Marriott Paris, Marriott Rome, or Marriott Tampa?
Marriott Paris, Marriott Rome, or Marriott Tampa?
Marriott Paris, Marriott Rome, or Marriott Tampa?

Sorry, I lied about getting off my soapbox. The correct answers are (highlight to see): 1. Marriott Champes-Elysees, Paris - Starting at only $485 a night! 2. Marriott Tampa - Starting at only $129 a night! 3. Marriott Grand Hotel Flora, Rome - Starting at only $430 a night!

The moral of the game? Even if you got all three right, chain hotels tend to have relatively standard offerings. You know what you are getting -- Chain hotels offer a reliable product, but it's unlikely you'll have a fun story to tell after you check out. In fact, it's unlikely you'll even remember the hotel at all, since it'll blend in with any other hotels you stayed in. 

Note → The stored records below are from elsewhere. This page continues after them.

(** * Copies *)

(** The index that a relative one means. *)
Definition relativeIndex (relative_ len : Z) : Z :=
  if is_inf relative_ && sign_bit relative_ then 0 else relative relative_ len.

(** One byte of [copyWithin] and of [slice]. *)
Definition copy_byte (srcBuffer targetBuffer : nat) (fromByteIndex toByteIndex : Z) : MU World unit :=
  value ← getValueFromBuffer srcBuffer fromByteIndex Uint8 true;
  setValueInBuffer targetBuffer toByteIndex Uint8 (numeric_value value) true.

Definition builtinTypedArrayCopyWithin (target start : MU World Z) (end_ : option (MU World Z)) (this : nat) : MU World nat :=
  '(t, buffer) ← validateTypedArray this true;
  w ← gets id;
  let len := of_Z (arrayLength w this) in
  relativeTarget ← target;
  let targetIndex := relativeIndex relativeTarget len in
  relativeStart ← start;
  let startIndex := relativeIndex relativeStart len in
  relativeEnd ← match end_ with Some f => f | None => mret len end;
  let endIndex := relativeIndex relativeEnd len in
  let count := std_min (fsub endIndex startIndex) (fsub len targetIndex) in
  (if flt 0 count then
     validateTypedArray this true;;
     w ← gets id;
     let len := of_Z (arrayLength w this) in
     let count := std_max 0 (std_min (std_min count (fsub len startIndex)) (fsub len targetIndex)) in
     let elementSize := of_Z (type_elementSize t) in
     let byteOffset := of_Z (view_byteOffset w this) in
     toByteIndex ← certain (cast_size_t (fadd (fmul targetIndex elementSize) byteOffset));
     fromByteIndex ← certain (cast_size_t (fadd (fmul startIndex elementSize) byteOffset));
     countBytes ← certain (cast_size_t (fmul count elementSize));
     if (fromByteIndex <? toByteIndex) && (toByteIndex <? u64 (fromByteIndex + countBytes)) then
       let fromByteIndex := u64 (u64 (fromByteIndex + countBytes) - 1) in
       let toByteIndex := u64 (u64 (toByteIndex + countBytes) - 1) in
       for_from (Z.to_nat countBytes) 0 (fun i => copy_byte buffer buffer (u64 (fromByteIndex - i)) (u64 (toByteIndex - i)))
     else
       for_from (Z.to_nat countBytes) 0 (fun i => copy_byte buffer buffer (u64 (fromByteIndex + i)) (u64 (toByteIndex + i)))
   else mret tt);;
  mret this.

I'll try to put up one more post before I leave, but for now let me just offer a friendly reminder that it always pays to double-check your reservations whenever possible: I happened to glance at my SAS reservation for Thursday and noticed that I had somehow been reassigned to a middle seat for the long-haul portion of my trip! A quick phone call sorted it out, but it'd have been a far more unwelcome surprise at the airport.